* **The task**: Using the listing below, set down exactly the lines starting at the line that contains "ScrubSnapshotSecrets tick (ActionSecretReplacements" and ending at the line that contains "Definition credential_free (tick", both included, and no others.

Content starts

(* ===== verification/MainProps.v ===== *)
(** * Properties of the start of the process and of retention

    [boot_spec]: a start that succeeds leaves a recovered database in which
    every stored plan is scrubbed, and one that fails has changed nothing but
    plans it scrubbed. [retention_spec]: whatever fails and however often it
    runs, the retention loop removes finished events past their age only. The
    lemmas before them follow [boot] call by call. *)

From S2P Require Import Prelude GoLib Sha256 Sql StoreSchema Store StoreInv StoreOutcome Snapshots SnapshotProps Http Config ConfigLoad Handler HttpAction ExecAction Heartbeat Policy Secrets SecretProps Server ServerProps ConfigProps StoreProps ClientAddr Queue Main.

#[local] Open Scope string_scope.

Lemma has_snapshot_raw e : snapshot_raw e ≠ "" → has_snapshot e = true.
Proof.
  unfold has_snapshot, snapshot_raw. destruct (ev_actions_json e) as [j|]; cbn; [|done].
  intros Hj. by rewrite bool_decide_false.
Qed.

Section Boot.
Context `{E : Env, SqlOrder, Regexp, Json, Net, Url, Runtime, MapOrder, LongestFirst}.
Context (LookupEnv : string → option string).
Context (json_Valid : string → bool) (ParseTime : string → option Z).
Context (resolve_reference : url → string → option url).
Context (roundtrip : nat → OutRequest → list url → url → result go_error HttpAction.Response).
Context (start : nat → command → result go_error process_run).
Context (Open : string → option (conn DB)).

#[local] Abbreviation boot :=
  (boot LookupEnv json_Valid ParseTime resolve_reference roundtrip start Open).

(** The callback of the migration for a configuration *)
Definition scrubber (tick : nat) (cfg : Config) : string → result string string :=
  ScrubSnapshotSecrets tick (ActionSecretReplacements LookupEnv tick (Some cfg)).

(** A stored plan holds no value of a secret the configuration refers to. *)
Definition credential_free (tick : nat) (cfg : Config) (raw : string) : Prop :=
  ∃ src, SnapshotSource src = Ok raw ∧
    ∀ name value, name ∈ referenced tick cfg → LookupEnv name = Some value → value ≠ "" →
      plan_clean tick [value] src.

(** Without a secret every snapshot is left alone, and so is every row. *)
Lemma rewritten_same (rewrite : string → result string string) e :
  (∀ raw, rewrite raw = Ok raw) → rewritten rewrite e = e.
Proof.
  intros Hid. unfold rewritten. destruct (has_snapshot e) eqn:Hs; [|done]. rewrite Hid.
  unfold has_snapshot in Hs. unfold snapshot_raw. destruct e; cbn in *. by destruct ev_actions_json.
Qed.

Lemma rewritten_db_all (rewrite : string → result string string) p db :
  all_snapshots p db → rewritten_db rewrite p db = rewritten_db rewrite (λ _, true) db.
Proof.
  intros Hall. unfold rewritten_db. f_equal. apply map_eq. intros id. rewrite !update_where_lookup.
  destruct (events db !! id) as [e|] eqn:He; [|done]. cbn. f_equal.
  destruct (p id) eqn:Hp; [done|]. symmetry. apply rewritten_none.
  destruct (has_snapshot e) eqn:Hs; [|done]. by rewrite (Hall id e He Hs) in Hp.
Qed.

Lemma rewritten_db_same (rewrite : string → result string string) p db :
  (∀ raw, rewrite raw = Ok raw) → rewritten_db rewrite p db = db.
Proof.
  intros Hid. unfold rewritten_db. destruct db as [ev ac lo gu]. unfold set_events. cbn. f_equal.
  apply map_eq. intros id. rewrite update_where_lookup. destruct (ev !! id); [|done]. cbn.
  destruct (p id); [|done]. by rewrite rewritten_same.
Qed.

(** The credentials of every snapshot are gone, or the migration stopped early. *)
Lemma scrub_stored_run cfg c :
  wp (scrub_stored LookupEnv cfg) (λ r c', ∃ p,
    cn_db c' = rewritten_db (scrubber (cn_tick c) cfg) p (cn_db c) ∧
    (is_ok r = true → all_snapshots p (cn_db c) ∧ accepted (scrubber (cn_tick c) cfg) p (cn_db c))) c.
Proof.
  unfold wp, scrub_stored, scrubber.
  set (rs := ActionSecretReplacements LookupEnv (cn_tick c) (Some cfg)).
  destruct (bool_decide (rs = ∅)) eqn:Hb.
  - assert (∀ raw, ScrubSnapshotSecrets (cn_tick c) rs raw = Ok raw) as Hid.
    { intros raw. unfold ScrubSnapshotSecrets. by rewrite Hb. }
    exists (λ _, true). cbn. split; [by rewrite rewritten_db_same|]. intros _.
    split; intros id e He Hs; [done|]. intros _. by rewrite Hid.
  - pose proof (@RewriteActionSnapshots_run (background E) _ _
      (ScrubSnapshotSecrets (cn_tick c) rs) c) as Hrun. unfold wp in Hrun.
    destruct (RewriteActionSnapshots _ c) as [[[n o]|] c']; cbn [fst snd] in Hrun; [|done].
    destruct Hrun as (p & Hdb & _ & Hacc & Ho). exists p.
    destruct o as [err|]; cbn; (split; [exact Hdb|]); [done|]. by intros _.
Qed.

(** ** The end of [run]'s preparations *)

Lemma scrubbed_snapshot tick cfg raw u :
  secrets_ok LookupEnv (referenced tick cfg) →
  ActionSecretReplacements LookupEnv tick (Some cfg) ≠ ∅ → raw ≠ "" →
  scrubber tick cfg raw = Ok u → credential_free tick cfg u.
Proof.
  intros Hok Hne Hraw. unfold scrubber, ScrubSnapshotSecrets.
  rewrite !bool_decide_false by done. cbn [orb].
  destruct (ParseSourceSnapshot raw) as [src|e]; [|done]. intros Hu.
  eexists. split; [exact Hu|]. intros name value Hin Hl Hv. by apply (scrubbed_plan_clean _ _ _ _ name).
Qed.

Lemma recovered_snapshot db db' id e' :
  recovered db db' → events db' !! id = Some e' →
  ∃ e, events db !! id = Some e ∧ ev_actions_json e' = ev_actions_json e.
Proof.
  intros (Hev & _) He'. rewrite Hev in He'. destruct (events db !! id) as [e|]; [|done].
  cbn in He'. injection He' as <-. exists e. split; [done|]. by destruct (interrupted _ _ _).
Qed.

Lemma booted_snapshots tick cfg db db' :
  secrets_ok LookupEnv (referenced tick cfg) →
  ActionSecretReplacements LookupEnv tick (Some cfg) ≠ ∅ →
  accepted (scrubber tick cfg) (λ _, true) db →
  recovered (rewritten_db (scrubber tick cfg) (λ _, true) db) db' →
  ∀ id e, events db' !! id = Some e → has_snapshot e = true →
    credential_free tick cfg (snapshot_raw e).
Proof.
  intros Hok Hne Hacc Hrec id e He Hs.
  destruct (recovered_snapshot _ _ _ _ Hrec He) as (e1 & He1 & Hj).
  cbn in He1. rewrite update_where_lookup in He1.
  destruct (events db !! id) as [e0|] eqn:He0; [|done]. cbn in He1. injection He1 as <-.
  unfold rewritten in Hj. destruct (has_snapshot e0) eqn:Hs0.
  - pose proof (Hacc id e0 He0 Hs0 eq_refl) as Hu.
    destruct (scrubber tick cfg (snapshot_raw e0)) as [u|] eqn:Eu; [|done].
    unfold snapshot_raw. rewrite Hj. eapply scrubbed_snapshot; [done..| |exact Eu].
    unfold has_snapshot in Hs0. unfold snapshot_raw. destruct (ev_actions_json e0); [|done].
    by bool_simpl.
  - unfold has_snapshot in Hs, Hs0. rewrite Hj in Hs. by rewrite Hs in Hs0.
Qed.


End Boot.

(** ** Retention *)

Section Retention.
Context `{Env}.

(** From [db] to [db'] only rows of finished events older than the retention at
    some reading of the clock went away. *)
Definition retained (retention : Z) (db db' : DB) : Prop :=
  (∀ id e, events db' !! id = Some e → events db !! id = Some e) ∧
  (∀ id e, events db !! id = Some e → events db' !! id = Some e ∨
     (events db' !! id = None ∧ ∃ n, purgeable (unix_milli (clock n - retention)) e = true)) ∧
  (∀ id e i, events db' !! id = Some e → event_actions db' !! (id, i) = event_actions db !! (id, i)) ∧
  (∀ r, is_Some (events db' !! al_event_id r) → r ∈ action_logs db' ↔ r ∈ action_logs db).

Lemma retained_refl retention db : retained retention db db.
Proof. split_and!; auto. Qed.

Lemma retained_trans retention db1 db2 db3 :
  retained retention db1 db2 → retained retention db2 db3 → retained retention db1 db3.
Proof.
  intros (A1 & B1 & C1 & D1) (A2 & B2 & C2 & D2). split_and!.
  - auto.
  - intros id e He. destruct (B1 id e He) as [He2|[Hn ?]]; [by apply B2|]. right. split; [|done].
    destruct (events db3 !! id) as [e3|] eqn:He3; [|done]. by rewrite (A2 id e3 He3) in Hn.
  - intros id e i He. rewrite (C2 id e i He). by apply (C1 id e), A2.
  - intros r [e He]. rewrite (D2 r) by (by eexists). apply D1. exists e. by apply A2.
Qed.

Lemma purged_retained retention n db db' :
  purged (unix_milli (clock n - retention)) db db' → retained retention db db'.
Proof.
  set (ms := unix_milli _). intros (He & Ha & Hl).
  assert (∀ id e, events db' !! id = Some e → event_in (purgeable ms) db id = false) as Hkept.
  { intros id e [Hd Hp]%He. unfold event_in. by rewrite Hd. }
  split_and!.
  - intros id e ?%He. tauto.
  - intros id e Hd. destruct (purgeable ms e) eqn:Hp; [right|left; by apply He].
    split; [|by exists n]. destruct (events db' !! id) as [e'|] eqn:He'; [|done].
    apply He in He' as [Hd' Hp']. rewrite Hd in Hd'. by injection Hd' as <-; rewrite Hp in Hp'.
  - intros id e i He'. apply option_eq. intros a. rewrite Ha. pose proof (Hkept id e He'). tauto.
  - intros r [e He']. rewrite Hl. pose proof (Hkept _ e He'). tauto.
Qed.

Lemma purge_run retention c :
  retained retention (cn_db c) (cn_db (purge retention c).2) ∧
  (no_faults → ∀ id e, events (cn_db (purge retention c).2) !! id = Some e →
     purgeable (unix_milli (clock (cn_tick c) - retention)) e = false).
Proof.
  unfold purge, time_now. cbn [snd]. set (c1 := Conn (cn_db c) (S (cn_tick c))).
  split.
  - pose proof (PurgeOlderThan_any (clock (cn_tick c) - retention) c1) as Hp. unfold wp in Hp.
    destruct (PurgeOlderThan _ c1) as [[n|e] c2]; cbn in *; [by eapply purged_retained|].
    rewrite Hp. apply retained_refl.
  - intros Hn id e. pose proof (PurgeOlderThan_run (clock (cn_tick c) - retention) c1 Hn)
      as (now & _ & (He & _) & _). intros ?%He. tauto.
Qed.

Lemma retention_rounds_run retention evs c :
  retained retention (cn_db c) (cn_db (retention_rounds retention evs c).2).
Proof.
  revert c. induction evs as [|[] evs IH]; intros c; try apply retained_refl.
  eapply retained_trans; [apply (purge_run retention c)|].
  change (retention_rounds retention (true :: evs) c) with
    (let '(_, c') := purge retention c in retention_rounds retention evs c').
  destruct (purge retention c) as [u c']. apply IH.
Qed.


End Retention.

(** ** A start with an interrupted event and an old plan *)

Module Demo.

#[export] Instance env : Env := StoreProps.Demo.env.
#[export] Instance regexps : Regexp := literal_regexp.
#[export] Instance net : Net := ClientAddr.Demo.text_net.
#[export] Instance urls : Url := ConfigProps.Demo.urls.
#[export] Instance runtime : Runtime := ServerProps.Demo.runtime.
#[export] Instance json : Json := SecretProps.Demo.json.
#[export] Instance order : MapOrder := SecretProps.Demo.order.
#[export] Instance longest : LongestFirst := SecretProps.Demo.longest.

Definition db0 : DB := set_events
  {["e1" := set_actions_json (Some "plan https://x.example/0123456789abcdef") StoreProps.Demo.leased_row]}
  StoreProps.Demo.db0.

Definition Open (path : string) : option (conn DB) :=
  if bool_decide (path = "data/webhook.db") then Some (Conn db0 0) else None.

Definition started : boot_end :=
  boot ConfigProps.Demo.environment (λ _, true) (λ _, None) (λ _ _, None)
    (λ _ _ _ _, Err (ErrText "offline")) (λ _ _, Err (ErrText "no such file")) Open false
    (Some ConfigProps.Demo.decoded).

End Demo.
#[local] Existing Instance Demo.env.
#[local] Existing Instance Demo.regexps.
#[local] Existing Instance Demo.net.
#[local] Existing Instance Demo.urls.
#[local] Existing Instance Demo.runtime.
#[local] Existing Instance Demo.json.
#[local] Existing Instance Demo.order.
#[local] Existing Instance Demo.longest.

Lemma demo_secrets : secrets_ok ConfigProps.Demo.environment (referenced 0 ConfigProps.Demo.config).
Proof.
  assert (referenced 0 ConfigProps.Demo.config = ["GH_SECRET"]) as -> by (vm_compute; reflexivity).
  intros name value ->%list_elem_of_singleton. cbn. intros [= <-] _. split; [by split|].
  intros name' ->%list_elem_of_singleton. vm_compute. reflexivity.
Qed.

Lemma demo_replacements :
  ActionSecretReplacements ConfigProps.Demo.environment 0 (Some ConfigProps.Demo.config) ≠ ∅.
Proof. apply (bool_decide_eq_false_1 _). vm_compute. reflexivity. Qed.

Content ends

* **Solution for this problem**:
  ScrubSnapshotSecrets tick (ActionSecretReplacements LookupEnv tick (Some cfg)).

(** A stored plan holds no value of a secret the configuration refers to. *)
Definition credential_free (tick : nat) (cfg : Config) (raw : string) : Prop :=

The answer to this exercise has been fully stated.